Castle Country


One of the most enduring and awe inspiring legacies of the Normans are their castles. Located across the country, but concentrated in particularly problematic locations, the Norman castle was a manifestation of both royal power and the regime’s insecurity. As timber and mud gave way to stone and iron, castle building reached a climax in complexity and size until gunpowder and changing politics made them somewhat redundant as fortresses.

The Normans were keen to ensure vital locations were guarded by these huge, solid statements of their domination. The City of London was guarded by the Tower of London, a vast fortress complex, centred on William the Conqueror’s original White Tower, that would eventually extend over 14 acres.

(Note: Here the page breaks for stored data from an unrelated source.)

(** The big-endian form without leading zeros is what [bytesRequired] counts. *)
Lemma bytesRequired_be_val b bs :
  bytes_ok (b :: bs) → b ≠ 0 → bytesRequired (be_val (b :: bs)) = Z.of_nat (length (b :: bs)).
Proof.
  intros Hok Hb. apply bytesRequired_unique.
  - intros _. replace (Z.of_nat (length (b :: bs)) - 1) with (Z.of_nat (length bs)) by (simpl; lia).
    by apply be_val_lead.
  - by apply be_val_bound.
Qed.

Lemma length_toCompactBigEndian v min :
  Z.of_nat (length (toCompactBigEndian v min)) = Z.max 0 (Z.max min (bytesRequired v)).
Proof.
  unfold toCompactBigEndian. rewrite length_toBigEndian, length_replicate. lia.
Qed.

Lemma toCompactBigEndian_spec v min :
  0 ≤ v → bytes_ok (toCompactBigEndian v min) ∧ be_val (toCompactBigEndian v min) = v.
Proof.
  intros Hv. unfold toCompactBigEndian. set (out := replicate _ _).
  destruct (toBigEndian_spec v out) as [Hok Hval]. split; [done|]. rewrite Hval.
  destruct (bytesRequired_spec v Hv) as (n&Hn&Hlt&_).
  apply Z.mod_small. split; [done|]. eapply Z.lt_le_trans; [done|].
  apply Z.pow_le_mono_r; [lia|]. subst out. rewrite length_replicate. lia.
Qed.

(** Without a minimal width there is no leading zero byte. *)
Lemma toCompactBigEndian_lead v b bs :
  0 ≤ v → toCompactBigEndian v 0 = b :: bs → b ≠ 0.
Proof.
  intros Hv Heq ->. destruct (toCompactBigEndian_spec v 0 Hv) as [Hok Hval].
  pose proof (length_toCompactBigEndian v 0) as Hlen. rewrite Heq in *.
  apply bytes_ok_cons in Hok as [_ Hok]. pose proof (be_val_bound bs Hok).
  rewrite be_val_cons in Hval.
  destruct (bytesRequired_spec v Hv) as (n&Hn&_&Hge). rewrite Hn in Hlen.
  simpl length in Hlen. assert (n = S (length bs)) as -> by lia.
  specialize (Hge ltac:(lia)).
  replace (Z.of_nat (S (length bs)) - 1) with (Z.of_nat (length bs)) in Hge by lia. lia.
Qed.
(** The items of a list are counted by [itemCount]; a sequence of accesses
    with the subscript operator, in any order, gives what indexing the list of
    the items gives - with [RLP()] behind the end -, although each access
    starts from the item the last one left in the cache. *)
Theorem index_cached d ls ixs :
  bytes_ok d → size d < 2 ^ 63 → construct VeryStrict d = Ok d →
  toList (S (length d)) Strict d = Some (Ok ls) →
  Forall (λ i, 0 ≤ i < 2 ^ 64 - 1) ixs →
  itemCount d = Some (Ok (Z.of_nat (length ls))) ∧
  accesses d ixs = map (λ i, Ok (default [] (ls !! Z.to_nat i))) ixs.
Proof.
  intros Hok Hsz Hcon Hlist His.
  assert (∃ h p, d = h ++ p ∧ frame true h p ∧ tiles ls p) as (h&p&->&Hf&Hls).
  { unfold toList in Hlist. destruct (isList d) eqn:Hl; [|done].
    assert (isNull d = false) as Hn by (unfold isList in Hl; by destruct (isNull d)).
    rewrite construct_strict in Hcon. destruct (actualSize d) as [a|] eqn:Ha; [|done].
    cbn [mbind result_bind] in Hcon.
    destruct (Z.ltb_spec a (size d)); [done|]. destruct (Z.ltb_spec (size d) a); [done|].
    destruct (frame_inv d a) as (k&h&p&rest&->&Hf&Hsize); [done|done|done|lia|].
    assert (rest = []) as ->.
    { rewrite !size_app in *. destruct rest as [|b rest]; [done|]. rewrite size_cons in *.
      pose proof (size_nonneg rest). lia. }
    rewrite app_nil_r in *. pose proof (frame_read k h p [] Hf Hsz) as (_&Hk&_).
    rewrite app_nil_r, Hl in Hk. subst k. exists h, p. split_and!; [done|done|].
    destruct (toList_spec (S (length (h ++ p))) Strict h p) as [(ls'&Hls'&Hr)|(_&e&Hr)];
      [done|by apply bytes_ok_app in Hok as [_ ?]|done|rewrite length_app; unfold size; lia| |];
      unfold toList in Hr; rewrite Hl in Hr; cbn [negb] in Hr, Hlist; rewrite Hr in Hlist;
      first [discriminate Hlist | by injection Hlist as ->]. }
  split; [by apply itemCount_ok|]. unfold accesses.
  assert (∀ c rs, cache_ok ls c →
    (foldl (λ '(c, rs) i, let '(c, r) := index (h ++ p) i c in (c, rs ++ [r])) (c, rs) ixs).2 =
    rs ++ map (λ i, Ok (default [] (ls !! Z.to_nat i))) ixs) as Hfold.
  { induction His as [|i ixs Hi His IH]; intros c rs Hc; [by rewrite app_nil_r|]. cbn [foldl].
    destruct (index_ok h p ls Hf Hsz Hls i c Hi Hc) as (c'&->&Hc'). rewrite IH by done.
    by rewrite <-app_assoc. }
  apply Hfold. constructor.
Qed.

(** C37. The reader that is strict about sizes accepts exactly the reference
    encodings: each tree has one encoding, every other text - truncated, with
    bytes left over, with a length in too many bytes, with a single byte
    written with a header - is refused, also inside lists. *)
Theorem parse_canonical d t :
  bytes_ok d → size d < 2 ^ 63 → parse d = Some t ↔ encode t = d.
Proof. apply parse_spec. Qed.

(** Reading without the strict flags: the iteration over a list that is
    followed by other bytes never reaches [end()], the bytes of an item that is
    cut off within its header's length are read through a null reference, and
    the subscript operator reads inside the payload of an item that is not a
    list. *)
Theorem lax_reader :
  (∀ fuel, toList fuel LaissezFaire [0xc1; 1; 2] = None) ∧
  toBytes LaissezFaire [0x83; 1; 2] = Err Undefined ∧
  accesses [0x83; 1; 2; 3] [1] = [Ok [2]].
Proof.
  split; [|split; reflexivity]. intros fuel.
  assert (∀ fuel ret, toList_loop fuel [0xc1; 1; 2] (mkIterator (Some (2, 0)) 0) ret = None) as Hloop.
  { clear fuel. induction fuel as [|fuel IH]; intros ret; [done|]. exact (IH (ret ++ [[]])). }
  destruct fuel as [|fuel]; [done|]. exact (Hloop fuel [[1]]).
Qed.
Lemma keyOf_hex_prefix ns leaf :
  Forall nib ns →
  slice_ok (keyOf (hex_prefix ns leaf)) ∧ nibs (keyOf (hex_prefix ns leaf)) = ns ∧
  isLeaf (hex_prefix ns leaf) = leaf.
Proof.
  intros Hns. pose proof (hex_prefix_ok ns leaf Hns) as Hok.
  assert (asNibbles (hex_prefix ns leaf) = flags leaf (Nat.odd (length ns)) ++ ns) as Has.
  { rewrite hex_prefix_flags. apply pack_even; [|apply hex_prefix_even].
    apply Forall_app. split; [apply flags_nib|done]. }
  destruct (hex_prefix ns leaf) as [|b h] eqn:Hh; [by pose proof (length_hex_prefix ns leaf) as Hl; rewrite Hh in Hl|].
  assert (b = if leaf then (if Nat.odd (length ns) then 48 + hd 0 ns else 32)
              else (if Nat.odd (length ns) then 16 + hd 0 ns else 0)) as Hb.
  { rewrite hex_prefix_flags in Hh. unfold flags in Hh. destruct (Nat.odd (length ns)) eqn:Ho.
    - destruct ns as [|n ns]; [done|]. destruct leaf; cbn in Hh; injection Hh as <- _; done.
    - destruct leaf; cbn in Hh; by injection Hh as <- _. }
  assert (∀ n, nib n → n ∈ [0;1;2;3;4;5;6;7;8;9;10;11;12;13;14;15]) as Hcase.
  { intros n [Hn1 Hn2]. assert (n = Z.of_nat (Z.to_nat n)) as -> by lia.
    remember (Z.to_nat n) as m. assert (m < 16)%nat as Hm by lia. clear -Hm.
    do 16 (destruct m as [|m]; [set_solver|]). lia. }
  assert (negb (Z.land b 16 =? 0) = Nat.odd (length ns) ∧ negb (Z.land b 32 =? 0) = leaf) as [H16 H32].
  { subst b. destruct (Nat.odd (length ns)) eqn:Ho; [|by destruct leaf].
    destruct ns as [|n ns]; [done|]. inversion Hns as [|?? Hn _]; subst. cbn [hd].
    apply Hcase in Hn. rewrite !elem_of_cons in Hn.
    destruct leaf; repeat destruct Hn as [->|Hn]; try done; by apply not_elem_of_nil in Hn. }
  unfold isLeaf, keyOf. cbn [nth]. rewrite H16, H32. unfold slice_ok, nibs.
  destruct (Nat.odd (length ns)); cbn [data offset]; rewrite Has; (split; [split; [done|cbn [length]; lia]|]); done.
Qed.

(** ** Properties *)

(** The slices are lists of nibbles: the size, the elements, the tail, the
    common prefix and the comparisons are those of the lists. *)
Theorem slices_are_lists s k :
  slice_ok s → slice_ok k →
  length (nibs s) = size s ∧
  (∀ i, (i < size s)%nat → nibs s !! i = Some (at_ s i)) ∧
  (∀ i, nibs (mid s i) = drop i (nibs s)) ∧
  (∃ l1 l2, nibs s = take (shared s k) (nibs s) ++ l1 ∧ nibs k = take (shared s k) (nibs s) ++ l2 ∧
     (shared s k ≤ size s)%nat ∧ ∀ a b l1' l2', l1 = a :: l1' → l2 = b :: l2' → a ≠ b) ∧
  contains s k = bool_decide (nibs k `prefix_of` nibs s) ∧
  equal s k = bool_decide (nibs s = nibs k) ∧
  isEarlierThan s k = earlier (nibs s) (nibs k).
Proof.
  intros Hs Hk. split; [apply length_nibs|]. split; [by auto using at_nibs|].
  split; [apply nibs_mid|]. rewrite contains_nibs, equal_nibs, isEarlierThan_nibs by done.
  split; [|done].
  rewrite shared_nibs by done. set (c := common _ _).
  exists (drop c (nibs s)), (drop c (nibs k)). split; [by rewrite take_drop|].
  split; [unfold c; rewrite common_take; by rewrite take_drop|].
  split; [rewrite <-length_nibs; apply common_le_l|].
  intros a b l1 l2 H1 H2 ->. pose proof (common_drop (nibs s) (nibs k)) as Hc.
  fold c in Hc. rewrite H1, H2 in Hc. cbn in Hc. by rewrite Z.eqb_refl in Hc.
Qed.
Lemma slices_are_lists_witness :
  let s := mkSlice [0x12; 0x34] 1 in let k := mkSlice [0x02; 0x35] 1 in
  slice_ok s ∧ slice_ok k ∧ shared s k = 2%nat ∧
  equal s k = bool_decide (nibs s = nibs k).
Proof.
  intros s k. assert (slice_ok s) as Hs by (split; [repeat constructor; done|cbn; lia]).
  assert (slice_ok k) as Hk by (split; [repeat constructor; done|cbn; lia]).
  split; [exact Hs|split; [exact Hk|split; [reflexivity|]]].
  apply (slices_are_lists s k Hs Hk).
Defined.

The White Tower at the heart of the Tower of London fortress complex By Matthias v.d. Elbe (Own work) [CC-BY-SA-3.0 (http://creativecommons.org/licenses/by-sa/3.0) or GFDL (http://www.gnu.org/copyleft/fdl.html)], via Wikimedia Commons

The immediate post-Conquest period saw William the Conqueror order similar structures built  in the key medieval cities of Norwich, York, Bristol, Winchester, Durham and Lincoln. A testament to the skill of the Norman masons is that all  bar Bristol Castle survive and are used in various ways (museums predominate, but 100 students at University College, Durham live in the quite unique castle-based student halls of residence).

The Norman’s aggressive forays against neighbours in Wales, Scotland and Ireland ensured that castle building become concentrated in both border areas (such as Shropshire, Herefordshire, Cumbria, Durham, North Yorkshire and Northumberland) and newly conquered areas (north Wales and south-west Wales).

Durham Castle - view from within the Castle courtyard By en:User:Robin Widdison (en-WP) [see page for license], via Wikimedia Commons

North Wales’s castles are justifiably renowned – four of their number in Gwynedd (Caernarfon, Conwy, Beaumaris and Harlech) are inscribed as a World Heritage Site (the Castles and Town Walls of King Edward in Gwynedd). Wales has been described as the “castle capital of the world”, with up to 400 castles studding the landscape in an astonishing density of military might.

The reason for the preponderance of Welsh castles is simple – conquest, subjugation and rebellion. From the original Norman invaders of south Wales to the conquest of the unruly north by Edward I, the foreign rulers feared their Welsh vassals and readily built huge castles to deter rebellion and to defend themselves should the locals revolt. The English fear of the Welsh is attested by the concentration of castles in the Welsh Marches of Powys and Monmouthshire.

Inner ward of Manorbier Castle, located near the village of Tenby in South Wales/GB By Manfred Heyde (Own work) [GFDL (http://www.gnu.org/copyleft/fdl.html) or CC-BY-SA-3.0-2.5-2.0-1.0 (http://creativecommons.org/licenses/by-sa/3.0)], via Wikimedia Commons

The focus on the castles on the north Welsh coast and the border diverts attention from the astonishing collection of fortresses in the south west of Wales. Pembrokeshire, Carmarthenshire and Ceredigion boast some of the most amazing castles in the country. This week I have visited some of the most stunning extant examples in Pembrokeshire.

Carew, Manorbier, Pembroke, Tenby and Haverfordwest all remain as permament reminders of the Norman invader’s to impress their power on the locals.